Problem statement – The data below holds the lines to copy: everything from the line containing "in *. cbn in *." to the line containing "intros e. unfold mbind at 1, EM_bind at 1, liftPy.", both ends included, set down exactly.

Records for processing –
(** The neurosymbolic path keeps the checkpoints unless it returns a solution. *)
Lemma ns_path_keeps t th e :
  match ns_path t th e with
  | (e', Ok None) => keeps_checkpoints e e'
  | (_, Ok (Some _)) => True
  | (e', Err x) => x = Cancelled ∨ keeps_checkpoints e e'
  end.
Proof.
  unfold Engine.ns_path. destruct (ns_think w) as [think|]; [|done].
  assert (match ns_body think t th e with
    | (e', Ok None) => keeps_checkpoints e e' | (_, Ok (Some _)) => True
    | (e', Err x) => x = Cancelled ∨ keeps_checkpoints e e' end) as H.
  { unfold Engine.ns_body, mbind at 1, EM_bind at 1.
    assert (respects keeps_checkpoints await) as Ha by auto with engine. specialize (Ha e).
    destruct (await e) as [e1 [u|x]]; [|by right]. cbn in Ha. destruct (think _) as [evs err].
    destruct (consume evs err) as [sol causal|k|x|]; [|destruct (fallback_to_cot cfg)|by right|done]; [|done|by right].
    unfold mbind at 1, EM_bind at 1, liftPy. destruct (_convert_neurosymbolic_to_solution sol t) as [s|x]; [|by right].
    pose proof (finalize_on_error t (match causal with [] => s | _ => with_metadata s "causal_analysis" (JArr causal) end)
      th e1) as Hf. unfold mbind, EM_bind. destruct (finalize t _ th e1) as [e2 [r|x]]; [done|].
    destruct Hf as [?|?]; [by left|]. right. by etrans. }
  destruct (ns_body think t th e) as [e' [r|x]]; [done|].
  destruct x, (fallback_to_cot cfg), H; try done; by (left + right).
Qed.

(** What holds whenever a computation returns. *)
Definition on_return {A} (Q : A → engine → Prop) (m : EM A) : Prop :=
  ∀ s, match m s with (s', Ok a) => Q a s' | _ => True end.

Lemma on_return_bind {A B} (Q : B → engine → Prop) (m : EM A) (f : A → EM B) :
  (∀ a, on_return Q (f a)) → on_return Q (m ≫= f).
Proof. intros Hf s. unfold mbind, EM_bind. destruct (m s) as [s' [a|e]]; [apply Hf|done]. Qed.

Lemma on_return_step {A B} (R : A → Prop) (Q : B → engine → Prop) (m : EM A) (f : A → EM B) :
  on_return (λ a _, R a) m → (∀ a, R a → on_return Q (f a)) → on_return Q (m ≫= f).
Proof.
  intros Hm Hf s. specialize (Hm s). unfold mbind, EM_bind. destruct (m s) as [s' [a|e]]; [by apply Hf|done].
Qed.

(** The checkpoint of the task is gone. *)
Definition cleared (t : Task) (e : engine) : Prop :=
  delete_fails w = false → dget (_file_path (id t) (tenant e)) (checkpoints e) = None.

Lemma success_clears t s th : on_return (λ _ e, cleared t e) (record_success t s th).
Proof.
  unfold Engine.record_success. apply on_return_bind. intros _ e.
  assert (∀ A (m : EM A) e', (∀ e, tenant (m e).1 = tenant e ∧ checkpoints (m e).1 = checkpoints e) → cleared t e' →
    match m e' with (e2, Ok _) => cleared t e2 | _ => True end) as Hkeep.
  { intros A m e' Hm Hc. destruct (Hm e') as [H1 H2]. destruct (m e') as [e2 [a|x]]; [|done]. unfold cleared in *. cbn in *.
    by rewrite H1, H2. }
  unfold mbind, EM_bind, reads. destruct (delete_fails w) eqn:Ed.
  { repeat case_match; done || (unfold cleared; congruence). }
  set (e1 := set_checkpoints (delete (checkpoints e) (id t) (tenant e)) e).
  assert (cleared t e1) as Hc. { intros _. cbn. unfold delete. by rewrite dget_ddel, decide_True. }
  change (updates (λ e0, set_checkpoints (delete (checkpoints e0) (id t) (tenant e)) e0) e) with (e1, Ok () : result eexn ()).
  cbn. assert (∀ e, tenant (await e).1 = tenant e ∧ checkpoints (await e).1 = checkpoints e) as Ha.
  { intros e'. unfold await. by repeat case_match. }
  pose proof (Hkeep _ await e1 Ha Hc) as H1. destruct (await e1) as [e2 [u|x]]; [|done].
  apply Hkeep; [|done]. intros e'. by destruct (_ && _).
Qed.

Lemma finalize_clears t s th : on_return (λ _ e, cleared t e) (finalize t s th).
Proof.
  unfold _finalize_solution. apply on_return_bind. intros s' e. unfold mbind, EM_bind.
  pose proof (success_clears t s' (mkThought (tp_task_id th) (steps th) (_build_reasoning percent (llm_name w) th s)
    (duration_ms th)) e) as H. by destruct (record_success _ _ _ e) as [e' [u|x]].
Qed.

(** What the neurosymbolic path returns, it returns through [_finalize_solution]. *)
Lemma ns_path_returns t th (Q : Solution * ThoughtProcess → engine → Prop) :
  (∀ s, dget "judge_passed" (metadata s) = None → on_return Q (finalize t s th)) →
  on_return (λ r e, match r with Some r => Q r e | None => True end) (ns_path t th).
Proof.
  intros Hf. unfold Engine.ns_path. destruct (ns_think w) as [think|]; [|done].
  assert (on_return (λ r e, match r with Some r => Q r e | None => True end) (ns_body think t th)) as H.
  { unfold Engine.ns_body. apply on_return_bind. intros _. destruct (think _) as [evs err].
    destruct (consume evs err) as [sol causal|k|x|]; [|by destruct (fallback_to_cot cfg)|done|done].
    intros e. unfold mbind at 1, EM_bind at 1, liftPy.
    destruct (_convert_neurosymbolic_to_solution sol t) as [s|x] eqn:Ec; [|done].
    assert (metadata s = []) as Hm.
    { unfold _convert_neurosymbolic_to_solution in Ec. apply result_bind_ok in Ec as (? & _ & Ec).
      do 3 (apply result_bind_ok in Ec as (? & _ & Ec)). by injection Ec as <-. }
    unfold mbind, EM_bind. match goal with |- context [finalize t ?s' th e] => pose proof (Hf s') as Hs end.
    match type of Hs with ?P → _ => assert P as Hp by (destruct causal; cbn; by rewrite Hm) end.
    specialize (Hs Hp e). by destruct (finalize t _ th e) as [e2 [r|x]]. }
  intros e. specialize (H e). destruct (ns_body think t th e) as [e' [r|x]]; [done|].
  by destruct x, (fallback_to_cot cfg).
Qed.

Lemma think_clears t : on_return (λ _ e, cleared t e) (think_impl t).
Proof.
  unfold _think_impl. do 6 (apply on_return_bind; intros ?). intros e. unfold mbind at 1, EM_bind at 1.
  pose proof (ns_path_returns t (new_thought t) (λ _ e, cleared t e) (λ s _, finalize_clears t s _) e) as H.
  destruct (ns_path t (new_thought t) e) as [e' [[r|]|x]]; [done| |done].
  revert e'. apply on_return_bind. intros q. apply on_return_bind. intros [s th]. apply finalize_clears.
Qed.

Lemma think_keeps_on_error t : keeps_on_error (think_impl t).
Proof.
  unfold _think_impl. do 5 (apply keeps_on_error_bind; [walk|intros ?]).
  apply keeps_on_error_bind; [walk|intros resume]. intros e. unfold mbind at 1, EM_bind at 1.
  pose proof (ns_path_keeps t (new_thought t) e) as H.
  destruct (ns_path t (new_thought t) e) as [e' [[r|]|x]]; [done| |done].
  assert (keeps_on_error (q ← gather t resume; '(s, thought) ← (if String.eqb (llm_name w) "fallback" then degraded_path t (new_thought t)
    else cot_path t q (new_thought t)); finalize t s thought)) as Hm.
  { apply keeps_on_error_bind; [auto with engine|]. intros q. apply keeps_on_error_bind.
    - destruct (String.eqb (llm_name w) "fallback"); auto with engine.
    - intros [s th]. apply finalize_on_error. }
  specialize (Hm e'). cbn zeta. match goal with |- match ?m e' with _ => _ end => destruct (m e') as [e2 [r|x]] end; [done|].
  destruct Hm as [?|?]; [by left|]. right. by etrans.
Qed.

(** *** The gates *)
Definition gated (s : Solution) : Prop :=
  (verify_think (sandbox cfg) = true → verify_think_enforce (sandbox cfg) = true → gate_ok (validate w) s)
  ∧ (judge_enforce cfg = true → dget "judge_passed" (metadata s) ≠ Some (JBool false)).

Lemma gates_return s :
  on_return (λ s' _, gated s' ∧ dget "judge_passed" (metadata s') = dget "judge_passed" (metadata s)) (run_gates s).
Proof.
  unfold Engine.run_gates. apply on_return_bind. intros _. set (v := _verify_think_solution _ _ s).
  assert (g_enabled v = verify_think (sandbox cfg)) as Hen.
  { unfold v, _verify_think_solution. destruct (verify_think (sandbox cfg)); [|done]. cbn. by repeat case_match. }
  apply (on_return_step (λ s', (verify_think (sandbox cfg) = true → verify_think_enforce (sandbox cfg) = true →
      gate_ok (validate w) s') ∧ dget "judge_passed" (metadata s') = dget "judge_passed" (metadata s))).
  - rewrite Hen. destruct (verify_think (sandbox cfg)) eqn:Ev; [|by intros e].
    destruct (g_passed v) eqn:Ep; cbn [negb andb].
    + intros e. cbn. split; [|by rewrite dget_dset_ne]. intros _ _.
      assert (gate_ok (validate w) s) as [H1 H2] by (apply gate_exact; exact Ep). by split.
    + destruct (verify_think_enforce (sandbox cfg)) eqn:Ee; [done|]. intros e. cbn. split; [done|]. by rewrite dget_dset_ne.
  - intros s' [Hg Hj]. unfold gated. rewrite <- Hj. destruct (dget "judge_passed" (metadata s')) as [[|[]| | | |]|] eqn:E;
      try (by intros e; cbn; rewrite ?E). destruct (judge_enforce cfg) eqn:En; [done|]. intros e. cbn. by rewrite E.
Qed.

Lemma finalize_gated t s th :
  on_return (λ r _, gated r.1 ∧ dget "judge_passed" (metadata r.1) = dget "judge_passed" (metadata s)) (finalize t s th).
Proof.
  unfold _finalize_solution. eapply on_return_step; [apply gates_return|]. intros s' H. apply on_return_bind.
  intros _ e. exact H.
Qed.

Lemma loop_judged n : ∀ t q a th c e,
  on_return (λ r _, ∃ b, dget "judge_passed" (metadata r.1.1.1.1.2) = Some (JBool b)) (reflexion_loop n t q a th c e).
Proof.
  assert (∀ s b k, dget "judge_passed" (metadata (judged s b k)) = Some (JBool b)) as Hj.
  { intros s b k. unfold judged. cbn. rewrite dget_dset_ne by done. apply dget_dset_eq. }
  induction n as [|n IH]; intros t q a th c e; cbn [Engine.reflexion_loop]; [done|].
  apply on_return_bind. intros [[[th' chain] s] v]. destruct (Judge.passed v) eqn:Ep; [intros y; exists true; exact (Hj s true a)|].
  destruct (error_summary v) as [err|].
  - destruct (a <? 3); [|intros y; exists false; exact (Hj s false a)]. apply on_return_bind. intros _. apply IH.
  - intros y. exists false. cbn. rewrite dget_dset_ne by done. exact (Hj s false a).
Qed.

Lemma cot_judged t q th : on_return (λ r _, ∃ b, dget "judge_passed" (metadata r.1) = Some (JBool b)) (cot_path t q th).
Proof.
  unfold Engine.cot_path. eapply on_return_step; [apply loop_judged|]. intros [[[[[th1 s1] ok] n] code] err] Hb.
  apply on_return_bind. intros _ y. exact Hb.
Qed.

Response area –
  { intros A m e' Hm Hc. destruct (Hm e') as [H1 H2]. destruct (m e') as [e2 [a|x]]; [|done]. unfold cleared in *. cbn in *.
    by rewrite H1, H2. }
  unfold mbind, EM_bind, reads. destruct (delete_fails w) eqn:Ed.
  { repeat case_match; done || (unfold cleared; congruence). }
  set (e1 := set_checkpoints (delete (checkpoints e) (id t) (tenant e)) e).
  assert (cleared t e1) as Hc. { intros _. cbn. unfold delete. by rewrite dget_ddel, decide_True. }
  change (updates (λ e0, set_checkpoints (delete (checkpoints e0) (id t) (tenant e)) e0) e) with (e1, Ok () : result eexn ()).
  cbn. assert (∀ e, tenant (await e).1 = tenant e ∧ checkpoints (await e).1 = checkpoints e) as Ha.
  { intros e'. unfold await. by repeat case_match. }
  pose proof (Hkeep _ await e1 Ha Hc) as H1. destruct (await e1) as [e2 [u|x]]; [|done].
  apply Hkeep; [|done]. intros e'. by destruct (_ && _).
Qed.

Lemma finalize_clears t s th : on_return (λ _ e, cleared t e) (finalize t s th).
Proof.
  unfold _finalize_solution. apply on_return_bind. intros s' e. unfold mbind, EM_bind.
  pose proof (success_clears t s' (mkThought (tp_task_id th) (steps th) (_build_reasoning percent (llm_name w) th s)
    (duration_ms th)) e) as H. by destruct (record_success _ _ _ e) as [e' [u|x]].
Qed.

(** What the neurosymbolic path returns, it returns through [_finalize_solution]. *)
Lemma ns_path_returns t th (Q : Solution * ThoughtProcess → engine → Prop) :
  (∀ s, dget "judge_passed" (metadata s) = None → on_return Q (finalize t s th)) →
  on_return (λ r e, match r with Some r => Q r e | None => True end) (ns_path t th).
Proof.
  intros Hf. unfold Engine.ns_path. destruct (ns_think w) as [think|]; [|done].
  assert (on_return (λ r e, match r with Some r => Q r e | None => True end) (ns_body think t th)) as H.
  { unfold Engine.ns_body. apply on_return_bind. intros _. destruct (think _) as [evs err].
    destruct (consume evs err) as [sol causal|k|x|]; [|by destruct (fallback_to_cot cfg)|done|done].
    intros e. unfold mbind at 1, EM_bind at 1, liftPy.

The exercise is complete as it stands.